Wednesday, December 9, 2009

* The Wind-up Aladden's Lamp of Knowledge





































News' View: Great expectations, unfulfilled

Rachel Plattus could have been a great advocate for Yale and New Haven. Instead, as her term expires, she leaves an empty legacy.
By The Yale Daily News
Published Wednesday, December 9, 2009

Shortly after Rachel Plattus ’09 announced her candidacy to represent Ward 1 on the Board of Aldermen, she held a meeting in Jonathan Edwards College for those interested in discussing ideas to improve the city’s public schools. At the event, which was attended by more than 50 students, Plattus said she hoped New Haven could offer pre-kindergarten schooling to all its children and said she would work to create an Elm City Family Center, a kind of shelter for adolescent girls and a resource for families in need.
These were both good ideas that would have made New Haven a better city...



Education Revolution: Give every deserving person the Wind-up Aladden's Lamp of Knowledge




I don't want to tell Alderperson Plattus what to do. It's rude. But I was born in New Haven, my grandmother lived in a ghetto apartment with no hot water two blocks from the palaces of Yale, and when I went to Yale Divinity School I was an apartment superintendent in a low income housing complex which had its share of poverty, drugs and violence. I myself was mugged in the parking lot of St. Thomas Moore Church at night.

In other words. I ain't naive.

And there's one thing I know for sure : The Alderpersons can fiddle with education from now till doomsday and it won't change a thing. What WILL change something is GIVING THE INSTRUMENTS OF POWER TO THOSE WHO DON'T HAVE THEM.

Why not give every low income kid (indeed every low income person) in New Haven, a $100 Negroponte wind-up computer once a year and teach them how to use it. If they lose it or sell it during that year, they are out of the loop. No new computer till next year.

Children --indeed all humans---are born with cerebral softwear that says LEARN, LEARN, LEARN.

I couldn't stop a child from learning if I TRIED.

The only thing I can do is discourage, demoralize and disenfranchise the kid along the way with an elitist testing obstacle course which says: X kid is smart and Y kid is not smart.
(BTW: Do we say a Daisy is smart and a Rose is not because they bloom at different times and in different soil? Then WHY do we say that about children?)

EVEN THEN, no one can't STOP a kid from learning. The kid will learn whatever interests him/her and at her/his own pace.


AND GUESS WHAT: There is a portable WORLD INTEREST MACHINE called a wind-up laptop computer available for a hundred bucks ($100) which could develop, facilitate, accelerate, enhance, multiply, synergize and solidify that built in cerebral learning softwear every kid is born with.

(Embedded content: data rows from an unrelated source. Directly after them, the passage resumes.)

Lemma rw_enable_ok w q p d i :
  i = dir_slot d -> winv w -> linux_inv w -> cb_pre w q i p -> listed w q i p ->
  wp (let! kn := get_kn p in
      if has (kn_flags kn) KNFL_FILE then file_eventfd_enable p (efd_get d)
      else epoll_update EPOLL_CTL_ADD (q, i) p (epoll_events kn) false)
     (fun _ w' => frame_ p w w' /\ linux_inv w') w.
Proof.
  intros -> Hw HI Hcb Hls. destruct (rw_start w q p d Hw HI Hcb Hls) as (kn & Hs & Ek). rw_step.
  destruct (has (kn_flags kn) KNFL_FILE) eqn:Hff.
  - eapply wp_mono; [|eapply file_enable_ok, Hs]. intros rv w' (kn' & Hs' & (F1 & F2 & F3) & F4).
    by eapply keep_file; [..|rewrite Hff].
  - eapply wp_mono; [|eapply update_add; [exact Hs|eapply (so_events _ _ (li_shared _ HI) p kn d); [done|apply Hs|done]]].
    intros rv w' (_ & fds & Hp & _). eapply keep_end; [exact HI|exact Hls|exact Hs|apply Hp|done..].
Qed.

For God's sake take some of the taxpayers' money and give the kids those machines.

How hard is that?

And if the New Haven bureaucrats are too fat-headed to hear the idea, go to the GATES Foundation and propose a pilot program in New Haven. I think you can apply on-line. (OOPS! Sounds like I'm giving the Alderperson advice!)

Where there's a will there's a way.

I "learned" that, all by myself-----without any fancy curriculum tinkering by adults.

PS:
I know: There are a million reasons bureaucrats will say
this can't be done. (Would we have to wi-fi New Haven?) Blah, blah, blah.................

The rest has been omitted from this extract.